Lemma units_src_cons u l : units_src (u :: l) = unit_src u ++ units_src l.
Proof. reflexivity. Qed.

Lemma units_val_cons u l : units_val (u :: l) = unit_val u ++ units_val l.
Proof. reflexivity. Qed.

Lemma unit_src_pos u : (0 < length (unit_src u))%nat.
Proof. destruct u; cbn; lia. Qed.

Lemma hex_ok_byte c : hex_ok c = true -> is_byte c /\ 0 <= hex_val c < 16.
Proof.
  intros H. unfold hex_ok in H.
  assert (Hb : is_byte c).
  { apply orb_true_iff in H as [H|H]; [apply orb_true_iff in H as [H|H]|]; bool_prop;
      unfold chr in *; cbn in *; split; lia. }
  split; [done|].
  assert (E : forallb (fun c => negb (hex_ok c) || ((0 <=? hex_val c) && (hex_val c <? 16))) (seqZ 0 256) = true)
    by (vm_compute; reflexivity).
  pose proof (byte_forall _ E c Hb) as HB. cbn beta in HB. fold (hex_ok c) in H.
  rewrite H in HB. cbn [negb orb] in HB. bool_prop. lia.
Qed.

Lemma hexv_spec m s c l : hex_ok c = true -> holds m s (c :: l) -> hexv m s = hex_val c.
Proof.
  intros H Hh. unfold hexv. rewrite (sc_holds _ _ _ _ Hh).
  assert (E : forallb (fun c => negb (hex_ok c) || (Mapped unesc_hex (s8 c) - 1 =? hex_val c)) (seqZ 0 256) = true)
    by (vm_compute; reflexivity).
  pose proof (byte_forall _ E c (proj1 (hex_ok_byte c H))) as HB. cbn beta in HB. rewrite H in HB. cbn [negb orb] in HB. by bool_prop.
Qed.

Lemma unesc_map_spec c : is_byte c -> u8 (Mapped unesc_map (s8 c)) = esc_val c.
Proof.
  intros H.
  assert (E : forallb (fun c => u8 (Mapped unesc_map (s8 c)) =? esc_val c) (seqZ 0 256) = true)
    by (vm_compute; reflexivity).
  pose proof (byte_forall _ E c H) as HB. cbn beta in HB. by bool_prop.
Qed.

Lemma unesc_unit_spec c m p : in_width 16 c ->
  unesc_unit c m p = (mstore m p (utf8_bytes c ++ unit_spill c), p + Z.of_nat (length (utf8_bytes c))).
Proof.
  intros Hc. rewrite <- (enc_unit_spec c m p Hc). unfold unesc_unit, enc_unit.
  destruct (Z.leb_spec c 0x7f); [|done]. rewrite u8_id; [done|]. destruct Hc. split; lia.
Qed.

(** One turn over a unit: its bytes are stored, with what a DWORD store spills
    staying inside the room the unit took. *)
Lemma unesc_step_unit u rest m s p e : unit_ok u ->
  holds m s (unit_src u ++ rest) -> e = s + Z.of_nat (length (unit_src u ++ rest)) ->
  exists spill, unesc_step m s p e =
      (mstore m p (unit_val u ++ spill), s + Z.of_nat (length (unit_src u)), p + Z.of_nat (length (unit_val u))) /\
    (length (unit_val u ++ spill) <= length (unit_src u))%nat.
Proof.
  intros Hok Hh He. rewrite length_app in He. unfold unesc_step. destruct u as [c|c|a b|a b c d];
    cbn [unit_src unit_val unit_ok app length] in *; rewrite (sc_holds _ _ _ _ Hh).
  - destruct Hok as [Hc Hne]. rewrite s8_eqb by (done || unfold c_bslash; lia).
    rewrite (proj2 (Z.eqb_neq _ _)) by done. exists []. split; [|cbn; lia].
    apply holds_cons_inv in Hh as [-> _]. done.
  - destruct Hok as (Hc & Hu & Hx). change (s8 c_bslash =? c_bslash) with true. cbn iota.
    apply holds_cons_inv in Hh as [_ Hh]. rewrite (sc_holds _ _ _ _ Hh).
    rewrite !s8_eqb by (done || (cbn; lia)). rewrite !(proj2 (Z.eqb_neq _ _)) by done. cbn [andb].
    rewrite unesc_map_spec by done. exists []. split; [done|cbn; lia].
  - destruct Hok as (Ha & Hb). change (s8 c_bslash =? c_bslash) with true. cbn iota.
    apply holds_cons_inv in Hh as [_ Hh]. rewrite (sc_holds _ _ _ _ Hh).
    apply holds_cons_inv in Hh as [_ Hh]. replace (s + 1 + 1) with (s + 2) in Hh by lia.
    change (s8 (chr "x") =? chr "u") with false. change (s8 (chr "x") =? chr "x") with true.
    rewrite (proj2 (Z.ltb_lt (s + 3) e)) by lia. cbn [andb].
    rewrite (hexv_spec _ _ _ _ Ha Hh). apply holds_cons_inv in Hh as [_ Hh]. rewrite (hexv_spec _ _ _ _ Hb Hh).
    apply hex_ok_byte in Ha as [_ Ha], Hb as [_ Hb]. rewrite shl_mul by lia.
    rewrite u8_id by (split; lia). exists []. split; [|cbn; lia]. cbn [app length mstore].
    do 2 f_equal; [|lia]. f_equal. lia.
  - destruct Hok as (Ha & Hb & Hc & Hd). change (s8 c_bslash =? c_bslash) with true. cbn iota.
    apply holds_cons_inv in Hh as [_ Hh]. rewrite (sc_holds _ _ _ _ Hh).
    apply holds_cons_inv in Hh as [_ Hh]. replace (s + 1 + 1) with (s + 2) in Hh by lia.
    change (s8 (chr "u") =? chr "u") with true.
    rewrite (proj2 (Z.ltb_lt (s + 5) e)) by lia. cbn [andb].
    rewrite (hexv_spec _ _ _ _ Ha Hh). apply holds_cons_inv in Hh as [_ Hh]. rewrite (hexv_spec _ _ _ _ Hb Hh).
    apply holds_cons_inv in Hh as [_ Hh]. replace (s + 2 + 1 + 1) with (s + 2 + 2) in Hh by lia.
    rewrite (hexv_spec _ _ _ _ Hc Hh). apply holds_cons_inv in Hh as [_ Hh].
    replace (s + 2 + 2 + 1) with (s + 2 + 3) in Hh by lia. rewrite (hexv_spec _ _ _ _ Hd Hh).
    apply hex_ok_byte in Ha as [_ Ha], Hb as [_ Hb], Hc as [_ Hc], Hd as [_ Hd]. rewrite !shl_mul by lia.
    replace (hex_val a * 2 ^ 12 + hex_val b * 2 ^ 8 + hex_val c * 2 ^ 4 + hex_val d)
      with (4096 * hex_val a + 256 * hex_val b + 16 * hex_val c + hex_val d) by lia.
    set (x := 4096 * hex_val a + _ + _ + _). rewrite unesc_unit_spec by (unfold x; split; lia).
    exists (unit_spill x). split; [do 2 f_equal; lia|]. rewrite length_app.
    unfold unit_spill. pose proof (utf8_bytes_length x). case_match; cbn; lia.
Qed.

...

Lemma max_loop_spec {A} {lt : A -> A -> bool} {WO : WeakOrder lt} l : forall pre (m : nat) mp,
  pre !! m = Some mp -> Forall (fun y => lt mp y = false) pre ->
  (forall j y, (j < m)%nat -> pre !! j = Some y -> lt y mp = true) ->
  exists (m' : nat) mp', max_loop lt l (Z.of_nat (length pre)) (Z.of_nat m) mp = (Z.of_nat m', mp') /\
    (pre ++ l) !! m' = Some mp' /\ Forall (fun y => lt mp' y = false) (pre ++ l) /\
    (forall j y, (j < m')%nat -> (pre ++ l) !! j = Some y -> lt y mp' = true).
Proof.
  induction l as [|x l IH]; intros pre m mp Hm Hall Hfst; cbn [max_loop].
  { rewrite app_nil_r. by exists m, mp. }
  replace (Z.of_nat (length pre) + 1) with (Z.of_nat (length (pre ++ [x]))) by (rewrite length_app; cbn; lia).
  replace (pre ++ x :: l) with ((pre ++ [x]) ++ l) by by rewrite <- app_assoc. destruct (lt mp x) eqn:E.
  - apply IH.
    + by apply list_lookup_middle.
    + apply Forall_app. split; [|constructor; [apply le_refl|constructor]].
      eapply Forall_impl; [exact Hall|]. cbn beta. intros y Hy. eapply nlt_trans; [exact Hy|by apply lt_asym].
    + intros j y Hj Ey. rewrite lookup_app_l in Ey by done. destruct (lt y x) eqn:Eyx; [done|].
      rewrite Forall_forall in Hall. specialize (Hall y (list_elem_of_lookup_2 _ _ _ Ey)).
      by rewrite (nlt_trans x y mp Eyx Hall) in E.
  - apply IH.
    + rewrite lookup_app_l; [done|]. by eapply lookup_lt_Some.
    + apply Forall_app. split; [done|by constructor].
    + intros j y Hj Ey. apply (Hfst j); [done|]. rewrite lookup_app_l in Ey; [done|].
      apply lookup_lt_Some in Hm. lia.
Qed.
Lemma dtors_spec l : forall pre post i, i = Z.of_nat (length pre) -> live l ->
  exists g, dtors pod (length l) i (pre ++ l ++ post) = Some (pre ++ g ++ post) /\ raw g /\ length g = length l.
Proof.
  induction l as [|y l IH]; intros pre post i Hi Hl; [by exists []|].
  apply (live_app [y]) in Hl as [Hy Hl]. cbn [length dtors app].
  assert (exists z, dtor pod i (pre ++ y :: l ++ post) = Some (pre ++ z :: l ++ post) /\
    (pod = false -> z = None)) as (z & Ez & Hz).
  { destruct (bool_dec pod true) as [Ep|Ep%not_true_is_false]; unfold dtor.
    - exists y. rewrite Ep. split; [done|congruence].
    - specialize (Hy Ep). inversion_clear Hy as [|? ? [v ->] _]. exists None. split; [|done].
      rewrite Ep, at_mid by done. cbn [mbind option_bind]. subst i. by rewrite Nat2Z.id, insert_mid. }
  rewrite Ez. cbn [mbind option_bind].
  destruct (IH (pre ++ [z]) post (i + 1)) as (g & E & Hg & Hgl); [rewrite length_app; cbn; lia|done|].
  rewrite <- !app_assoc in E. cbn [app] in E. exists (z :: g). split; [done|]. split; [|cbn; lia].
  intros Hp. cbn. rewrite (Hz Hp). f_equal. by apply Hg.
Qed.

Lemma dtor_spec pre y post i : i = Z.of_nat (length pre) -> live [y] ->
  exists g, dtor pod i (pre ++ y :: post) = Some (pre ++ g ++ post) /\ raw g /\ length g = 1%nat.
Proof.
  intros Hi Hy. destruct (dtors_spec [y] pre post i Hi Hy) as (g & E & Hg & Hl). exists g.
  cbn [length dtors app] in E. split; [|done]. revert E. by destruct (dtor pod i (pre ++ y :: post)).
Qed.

> _WHAT TO DO_
Of all the entries above, repeat only the lines from the line that has "Lemma units_src_cons u" to the line that has "as [H|H]|]; bool_prop;", both lines included, exactly.

> _WRITTEN ANSWER_
Lemma units_src_cons u l : units_src (u :: l) = unit_src u ++ units_src l.
Proof. reflexivity. Qed.

Lemma units_val_cons u l : units_val (u :: l) = unit_val u ++ units_val l.
Proof. reflexivity. Qed.

Lemma unit_src_pos u : (0 < length (unit_src u))%nat.
Proof. destruct u; cbn; lia. Qed.

Lemma hex_ok_byte c : hex_ok c = true -> is_byte c /\ 0 <= hex_val c < 16.
Proof.
  intros H. unfold hex_ok in H.
  assert (Hb : is_byte c).
  { apply orb_true_iff in H as [H|H]; [apply orb_true_iff in H as [H|H]|]; bool_prop;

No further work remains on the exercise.